Sono dodici brani a loro modo perfetti, un'arte bruta che sfregia nel profondo il conformismo rock rimodulandone gli stilemi conosciuti: ritornello pop, chitarra-basso-batteria in stile hard rock, voce che graffia le parole, roca, inquieta, insofferente. E' musica essenziale, senza fronzoli, antica e moderna insieme, tanto ultimativa da assumere da subito l'aura dell'opera definitiva, sincretica.
E se la copertina è un capolavoro di comunicazione contemporanea (un neonato, nudo, che nuota sott'acqua attratto da un dollaro appeso a un amo - come dire: si comprerebbero anche la nostra anima), sono i testi a urlare il disagio di un destino segnato, nato male, finito peggio (Cobain morirà qualche anno dopo, nel pieno della popolarità, in circostanze mai chiarite, forzando ancora una volta il perverso rapporto tra Vita e Arte...): “Vieni come sei, com'eri. Come voglio che tu sia”, canta in “Come as you are”. “Come un amico, come un vecchio nemico. Prenditi tempo. Fai una pausa. Datti una mossa. La scelta è tua. Non fare tardi. Come un amico. Come un vecchio ricordo, ricordo, ricordo. E ti giuro che non ho un fucile”. Amicizia, solitudine, smarrimento, profonda mancanza di senso, confusione, violenza diventano lo spleen aggiornato dei sentimenti di un tempo in cui le vite, svuotate della loro ragion d'essere, sembrano sul punto di collassare. E in “Breed” (Procreare) è la lucida, terribile consapevolezza dell'assurdo progetto di dare significato all'esistenza: “Non mi importa se sono vecchio, non mi importa se non ho cervello. Devo andarmene da casa tua, ho paura di un fantasma. Anche se hai bisogno, non vuol dire che debba aprire gli occhi.
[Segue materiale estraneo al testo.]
(** The text up to the next slash, of at most 254 bytes, and what is behind it. *)
Definition next_element (text : bytes) : option (bytes * bytes) :=
  match strchr text slash with
  | None => None
  | Some pos => if (254 <? pos)%nat then None else Some (take pos text, drop (S pos) text)
  end.
(** A key that is memory of its own, or text inside the memory of something else. *)
Inductive KeyPointer := KeyAllocated (key : bytes) | KeyInside (key : bytes).
(** What freeing a message does with its key: freeing a pointer into the middle of an allocation is undefined. *)
Definition free_message_key (key : KeyPointer) : netio () :=
  match key with
  | KeyAllocated _ => mret ()
  | KeyInside _ => if libp2p_message_frees_key then net_undef else mret ()
  end.
Definition get_value_message (key : bytes) : KademliaMessage :=
  set_type MESSAGE_TYPE_GET_VALUE (set_key key libp2p_message_new).
(** A response that is not a node leaves the pointer returned dangling. *)
Definition response_node (response : bytes) : netio HashtableNode :=
  if len response =? 1 then net_fail
  else
    match ipfs_hashtable_node_protobuf_decode response (len response) false with
    | Ok node => mret node
    | Err _ | Undef => net_undef
    | NoFuel => net_lift NoFuel
    end.
(** [local_id]: the id of the local peer. The key ends at the next slash, which there has to be, and where
    the caller's path is cut; the request points to it there, is encoded, and is freed before it is sent. *)
Definition ipfs_resolver_remote_get (local_id path : bytes) : netio HashtableNode :=
  temp ← net_lift (ipfs_resolver_remove_path_prefix path local_id);
  match next_element temp with
  | None => net_fail
  | Some (id, rest) =>
      match next_element rest with
      | None => net_fail
      | Some (key, _) =>
          known ← peerstore_get_peer id;
          match known with
          | None => net_fail
          | Some a =>
              ready ← peer_connect a 10;
              if (ready : bool) then
                peer ← peer_at a;
                stream ← dialer_get_stream peer (str "kademlia");
                match stream with
                | None => net_fail
                | Some kademlia_stream =>
                    free_message_key (KeyInside key) ≫= fun _ =>
                    stream_send kademlia_stream (get_value_message key) ≫= fun _ =>
                    response ← stream_receive kademlia_stream 5;
                    response_node response
                end
              else net_fail
          end
      end
  end.
(** The request to another peer, as the search of a path makes it. *)
Definition remote_get (local_id path : bytes) : io (DS := node_datastore) unit HashtableNode :=
  on_node (ipfs_resolver_remote_get local_id path).

(** [directory]: whether there is a repository; [node_new]: making the online node, whose router is returned. *)
Definition ipfs_exporter_object_get (directory : bool) (node_new : netio IpfsRouting) (argv : list bytes)
  : io (DS := node_datastore) unit bytes :=
  if negb directory then fail ()
  else
    routing ← on_node node_new;
    match argv !! 3%nat with
    | None => lift Undef
    | Some hash => ipfs_exporter_to_console (DS := node_datastore) (RT := routing_of routing) hash
    end.
End Remote.

(** ** A path of another peer *)

Section Paths.
Lemma next_element_app a r : slash ∉ a -> len a <= 254 -> next_element (a ++ slash :: r) = Some (a, r).
Proof.
  intros Ha Hl. unfold next_element. rewrite strchr_app by exact Ha. unfold len in Hl.
  replace (254 <? length a)%nat with false by (symmetry; apply Nat.ltb_ge; lia).
  rewrite take_app_length. rewrite (drop_app_ge _ _ (S (length a))) by lia.
  replace (S (length a) - length a)%nat with 1%nat by lia. reflexivity.
Qed.
Lemma next_element_none a : slash ∉ a -> next_element a = None.
Proof.
  intros Ha. unfold next_element. replace (strchr a slash) with (@None nat); [reflexivity |].
  induction a as [| c a IH]; [reflexivity |]. apply not_elem_of_cons in Ha as [Hc Ha]. cbn.
  rewrite decide_False by congruence. by rewrite <- IH.
Qed.

(** [who] is the text of another peer's id. *)
Record other_peer (local_id who : bytes) : Prop := {
  op_local : len local_id = 46;
  op_text : exists r, who = str "Qm" ++ r /\ len r = 44;
  op_other : local_id <> who;
  op_slash : slash ∉ who
}.
Lemma remote_path local_id who r :
  other_peer local_id who ->
  ipfs_resolver_is_remote (str "/ipfs/" ++ who ++ slash :: r) local_id = true /\
  ipfs_resolver_remove_path_prefix (str "/ipfs/" ++ who ++ slash :: r) local_id = Ok (who ++ slash :: r) /\
  next_element (who ++ slash :: r) = Some (who, r).
Proof.
  intros [Hid Ht Hne Hs]. pose proof Ht as (q & Hw & Hq).
  assert (Hl : len who = 46) by (rewrite Hw, len_app, Hq; reflexivity). split_and!.
  - unfold ipfs_resolver_is_remote.
    change (skip_slashes (str "/ipfs/" ++ who ++ slash :: r)) with (str "ipfs/" ++ who ++ slash :: r).
    rewrite starts_with_app. cbn [orb].
    change (drop 5 (str "ipfs/" ++ who ++ slash :: r)) with (who ++ slash :: r).
    rewrite (not_prefix local_id who (slash :: r)) by (congruence || exact Hne). rewrite Hw, <- !app_assoc, starts_with_app. reflexivity.
  - unfold ipfs_resolver_remove_path_prefix. rewrite length_app. change (length (str "/ipfs/")) with 6%nat. cbn [Nat.add].
    change (str "/ipfs/" ++ who ++ slash :: r) with (slash :: (str "ipfs" ++ (slash :: (who ++ slash :: r)))).
    rewrite remove_slash, remove_ipfs, remove_slash. exact (remove_text local_id who _ _ false Hid Hne Ht).
  - apply next_element_app; [exact Hs | lia].
Qed.
End Paths.

Section Asked.
Context {PB : Protobuf} {MH : Multihash} {SH : Sha256} {B32 : Base32} {B58 : Base58}.
Context {OS : OsUtils} {DS : Datastore} {AD : Addrs} {SS : Sessions} {LP : Libp2p} {ST : DialerStreams LP}.
Context `{!ProtobufLaws PB}.

(** The peer is known and can be connected to; where it is then, what the peers are then, and the outside. *)
Definition peer_reached (who : bytes) (s : NetState) (p : Libp2pPeer) (ps : Peerstore) (n : Net) : Prop :=
  exists a,
    libp2p_peerstore_get_peer (ns_store s) who = Some a /\
    libp2p_peer_connect a 10 (ns_store s) (ns_net s) = (true, ps, n) /\
    ps_heap ps !! a = Some p.

Lemma remote_get_reaches local_id who key rest s :
  other_peer local_id who -> slash ∉ key -> len key <= 254 ->
  let asked := ipfs_resolver_remote_get local_id (str "/ipfs/" ++ who ++ slash :: key ++ slash :: rest) s in
  (libp2p_peerstore_get_peer (ns_store s) who = None -> asked = (Err (), s)) /\
  (forall a ps n, libp2p_peerstore_get_peer (ns_store s) who = Some a ->
     libp2p_peer_connect a 10 (ns_store s) (ns_net s) = (false, ps, n) ->
     asked = (Err (), set_net n (set_store ps s))) /\
  (forall p ps n, peer_reached who s p ps n ->
     let '(stream, n') := libp2p_conn_dialer_get_stream p (str "kademlia") n in
     asked = match stream with
             | None => (Err (), set_net n' (set_store ps s))
             | Some st => (free_message_key (KeyInside key) ≫= fun _ =>
                           stream_send st (get_value_message key) ≫= fun _ =>
                           response ← stream_receive st 5; response_node response) (set_net n' (set_store ps s))
             end).
Proof.
  intros Ho Hk Hl asked. destruct (remote_path local_id who (key ++ slash :: rest) Ho) as (_ & Hrm & Hne).
  subst asked. unfold ipfs_resolver_remote_get, net_lift. rewrite (netio_bind_ok _ _ s _ s) by (rewrite Hrm; reflexivity).
  rewrite Hne, next_element_app by assumption. unfold peerstore_get_peer, net_look.
  rewrite (netio_bind_ok _ _ s (libp2p_peerstore_get_peer (ns_store s) who) s) by reflexivity.
  split_and!; [intros ->; reflexivity | intros a ps n -> Hc | intros p ps n (a & -> & Hc & Hp)].
  - rewrite (netio_bind_ok _ _ s false (set_net n (set_store ps s))) by (unfold peer_connect; rewrite Hc; reflexivity).
    reflexivity.
  - rewrite (netio_bind_ok _ _ s true (set_net n (set_store ps s))) by (unfold peer_connect; rewrite Hc; reflexivity).
    rewrite (netio_bind_ok _ _ _ p _ (peer_at_ok a p (set_net n (set_store ps s)) Hp)).
    destruct (libp2p_conn_dialer_get_stream p (str "kademlia") n) as [stream n'] eqn:Hst.
    rewrite (netio_bind_ok _ _ _ stream (set_net n' (set_store ps s)))
      by (unfold dialer_get_stream; cbn [ns_net set_net]; rewrite Hst; reflexivity).
    destruct stream; reflexivity.
Qed.
Lemma netio_bind_inv {A B} (m : netio A) (f : A -> netio B) s b s' :
  (m ≫= f) s = (Ok b, s') -> exists a s1, m s = (Ok a, s1) /\ f a s1 = (Ok b, s').
Proof.
  unfold mbind, netio_bind. destruct (m s) as [[a | | |] s1]; intros H; [by exists a, s1 | discriminate ..].
Qed.
(** Where the library frees the key, no request to another peer comes back with a node. *)
Lemma remote_get_finds_nothing local_id path s found s' :
  libp2p_message_frees_key = true -> ipfs_resolver_remote_get local_id path s <> (Ok found, s').
Proof.
  intros Hf H. unfold ipfs_resolver_remote_get in H. apply netio_bind_inv in H as (temp & s1 & _ & H).
  destruct (next_element temp) as [[id rest] |]; [| discriminate].
  destruct (next_element rest) as [[key r] |]; [| discriminate].
  apply netio_bind_inv in H as ([a |] & s2 & _ & H); [| discriminate].
  apply netio_bind_inv in H as ([] & s3 & _ & H); [| discriminate].
  apply netio_bind_inv in H as (p & s4 & _ & H). apply netio_bind_inv in H as ([st |] & s5 & _ & H); [| discriminate].
  apply netio_bind_inv in H as ([] & s6 & H & _). unfold free_message_key in H. rewrite Hf in H. discriminate.
Qed.
Lemma response_node_cases response s :
  (forall found, response = node_wire found -> node_wf found -> nd_links found <> [] \/ 0 < nd_data_size found ->
     1 < len response -> response_node response s = (Ok (node_saved found), s)) /\
  (len response = 1 -> response_node response s = (Err (), s)) /\
  (1 < len response -> (forall found, ipfs_hashtable_node_protobuf_decode response (len response) false <> Ok found) ->
     response_node response s = (Undef, s)).
Proof.
  unfold response_node. split_and!.
  - intros found -> Hwf Hne H1. replace (_ =? 1) with false by lia. rewrite node_decode_wire by assumption. reflexivity.
  - intros ->. reflexivity.
  - intros H1 Hno. replace (_ =? 1) with false by lia. pose proof (node_decode_returns response (len response) false) as Hf.
    destruct (ipfs_hashtable_node_protobuf_decode _ _ _) as [found | | |];
      [destruct (Hno found eq_refl) | reflexivity | reflexivity | destruct Hf].
Qed.
End Asked.

(** * Properties *)

Section Properties.
Context {PB : Protobuf} {MH : Multihash} {SH : Sha256} {B32 : Base32} {B58 : Base58}.
Context {OS : OsUtils} {DS : Datastore} {AD : Addrs} {SS : Sessions} {LP : Libp2p} {ST : DialerStreams LP}.
Context `{!ProtobufLaws PB}.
Non dobbiamo procreare. Possiamo mettere su casa, costruire una pianta. Potremmo fare tutte e tre le cose, ha detto lei”.
Pubblicato dalla Geffen Records, una major del disco, “Nevermind” diventerà uno dei più grandi successi discografici dell'underground proiettando Kurt Cobain (voce, chitarra), Dave Grohl (batteria, voce) e Chris Novoselic (basso e voce) sulla scena mondiale. Un paradosso, certo, per un'opera così dura e disperata.
(25 marzo 2013)
SEX PISTOLS - Never Mind The Bollocks. Here’s The Sex Pistols (Virgin Records, UK 1977)
1977, Never Mind The Bollocks è la rasoiata che marchia il volto bello del rock progressivo. La musica giovane, da quel momento, non potrà più essere la stessa. E' la Londra della suburbia ad urlare, i disoccupati della workin' class a vomitare sopra e sotto il palco. Il nichilismo senza speranza di una musica che musica non è. Suoni scarni, l'elettricità ai limiti, i testi uno sputo al perbenismo e alle ipocrisie dei più. Persino la Regina è irrisa nell'anti-inno God Save The Queen. "Non è un essere umano", canta Johnny Rotten (il "marcio") con la scritta "Odio i Pink Floyd" sulla maglietta sgualcita. "Non c'è futuro per l'Inghilterra." Sono spille da balia conficcate nella carne, catene, lucchetti, giubbotti, svastiche. I volti affogati nel trucco volgare. La decadenza punk avrebbe affascinato anche Baudelaire.